Retour sur la décision de la Cour de cassation du 29 avril 2025, n° 23-22.191
1/ Contexte de l'affaire
Dans cette affaire, un salarié a été licencié pour inaptitude et impossibilité de reclassement, l’avis d’inaptitude précisant : « l’état de santé du salarié fait obstacle à tout reclassement dans un emploi ».
La lettre de licenciement, datée du 27 septembre 2018, indiquait simplement que le salarié n’effectuerait pas de préavis.
Le 8 octobre 2018, l’employeur a notifié au salarié la levée de la clause de non-concurrence, dans son certificat de travail.

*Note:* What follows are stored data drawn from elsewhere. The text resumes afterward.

(* ===== verification/OlcScan.v ===== *)
(** Scans of the index with optimistic lock coupling, while other threads insert
    and remove: every access of the iterator is defined, and what the caller's
    function is shown was in the index at some moment of the scan. *)

From ITree Require Import ITree.
From S2P Require Import Prelude Words Threads ArtKey KeyPrefix SortedAssoc Simd InodeBase.
From S2P Require Import Heap Leaf InodeSpec Inode Db DbMap DbTrace OptimisticLock OlcState Olc OlcIter OlcSystem.
From S2P Require Import OlcLogic OlcTree OlcSurgery OlcInv OlcFacts OlcSteps OlcEdit OlcChanges OlcRules OlcUse OlcWalk OlcPositions.
#[local] Open Scope prog_scope.

(** What a scan has shown when it ends: bindings that were noted, of those that it
    wants. *)
Definition may_show (s : scan_request) (notes shown : list binding) : Prop :=
  shown `sublist_of` notes ∧ Forall (λ e : binding, scan_wants s e.1 = true) shown.

Section scan.
Context `{Target} (i : nat) (s : scan_request).
Implicit Types (w : gworld) (it : iterator) (shown notes : list binding).

Abbreviation fact := (gworld → Prop).
Abbreviation robust := (robust i false).
Abbreviation triple := (triple i false).

(** A scan with the bindings noted so far. *)
Abbreviation stn notes := (st i (Scanning s notes) [] [] []).

Definition scan_finished (shown : list binding) : fact := λ w, ∃ notes, may_show s notes shown ∧ stn notes (λ _, True) w.

(** ** The iterator *)

Definition entry_ok (e : stack_entry) : fact := λ w,
  match e_node e with
  | PNull => False
  | PLeaf a l => valid_ptr w (PLeaf a l) ∧ seen (NodeLock a) (e_version e) w
  | PInode a t => valid_ptr w (PInode a t) ∧ position i a (e_version e) t (e_child_index e) w
  end.

Lemma robust_entry e : robust (entry_ok e).
Proof. unfold entry_ok. destruct (e_node e); robust. Qed.

Definition stack_ok (st : list stack_entry) : fact := λ w, Forall (λ e, entry_ok e w) st.

Lemma robust_stack st : robust (stack_ok st).
Proof. apply robust_forall. intros e. apply robust_entry. Qed.

#[local] Hint Resolve robust_entry robust_stack : olc.

(** The iterator is at its end, or at a leaf that was in the index after the last
    binding was shown. *)
Definition landed shown notes (st : list stack_entry) : Prop :=
  match st with
  | [] => True
  | e :: _ => ∃ a l k u, e_node e = PLeaf a l ∧ leaf_holds l k u ∧ shown ++ [(k, u)] `sublist_of` notes
  end.

(** Before and after a member that may ask to be called again. *)
Definition at_it (F : fact) shown it : fact := λ w, ∃ notes, shown `sublist_of` notes ∧
  stn notes (λ w, stack_ok (stack_ it) w ∧ F w) w.

Definition done_it (F : fact) shown (r : bool * iterator) : fact := λ w, ∃ notes, shown `sublist_of` notes ∧
  (r.1 = true → landed shown notes (stack_ r.2)) ∧ stn notes (λ w, stack_ok (stack_ r.2) w ∧ F w) w.

Lemma lasting_done F shown r : robust F → lasting i false (done_it F shown r).
Proof.
  intros HF. apply lasting_ex. intros notes. repeat (apply lasting_and; [apply lasting_pure|]). apply lasting_st.
  apply lasting_and; [apply robust_stack|apply HF].
Qed.

Lemma lasting_at F shown it : robust F → lasting i false (at_it F shown it).
Proof.
  intros HF. apply lasting_ex. intros notes. apply lasting_and; [apply lasting_pure|]. apply lasting_st.
  apply lasting_and; [apply robust_stack|apply HF].
Qed.

Lemma done_at F shown r w : done_it F shown r w → at_it F shown r.2 w.
Proof. intros (notes & Hs & _ & Hst). by exists notes. Qed.

(** A member asks to be called again. *)
Lemma fails {T} (x : T) (Q : T → fact) F shown notes it (G : fact) : shown `sublist_of` notes → robust G →
  (∀ w, G w → stack_ok (stack_ it) w ∧ F w) → (∀ w, done_it F shown (false, it) w → Q x w) →
  triple (stn notes G) (give x) Q.
Proof.
  intros Hs HG Hin HQ. apply triple_give; [apply lasting_st, HG|]. intros w _ Hst. apply HQ. exists notes.
  split; [done|]. split; [done|]. revert Hst. apply st_mono, Hin.
Qed.

Lemma stack_push_leaf w a l c it v : stack_ok (stack_ it) w → valid_ptr w (PLeaf a l) → seen (NodeLock a) v w →
  version (sec_rcs c) = v → stack_ok (stack_ (try_push_leaf (PLeaf a l) c it)) w.
Proof. intros Hs Hv Hseen <-. apply Forall_cons. split; [by split|done]. Qed.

Le salarié a saisi la juridiction prud’homale, sollicitant, notamment, le versement de la contrepartie financière de l’obligation de non-concurrence.
2/ Le jugement de l'affaire
La Cour d'appel
La Cour d’appel a accédé à cette demande.
L’employeur a formé un pourvoi en cassation. Il considérait que la clause de non-concurrence avait été valablement levée, le contrat de travail prévoyant la possibilité de lever la clause de non-concurrence dans les 20 jours suivants la notification de la rupture du contrat.
En conséquence, dès lors que la renonciation à la clause de non-concurrence avait été notifiée dans ce délai, il était libéré du paiement de la contrepartie financière, même si le salarié n’exécutait pas le préavis en raison de l’avis médical.
La Cour de cassation n’est pas de cet avis !
La Cour de Cassation
La Cour de cassation n’est pas de cet avis !
Elle affirme qu’en cas de licenciement pour inaptitude et impossibilité de reclassement, l’employeur doit renoncer à l’exécution de la clause de non-concurrence au plus tard à la date du départ effectif du salarié de l’entreprise, peu importe l’existence de dispositions contraires.
Le salarié ne peut pas être laissé dans l’incertitude quant à l’étendue de sa liberté de travailler.
La renonciation de la clause de non-concurrence, intervenue 12 jours après la date du départ effectif du salarié de l’entreprise, était donc tardive, de sorte que l’employeur en devait la contrepartie financière au salarié.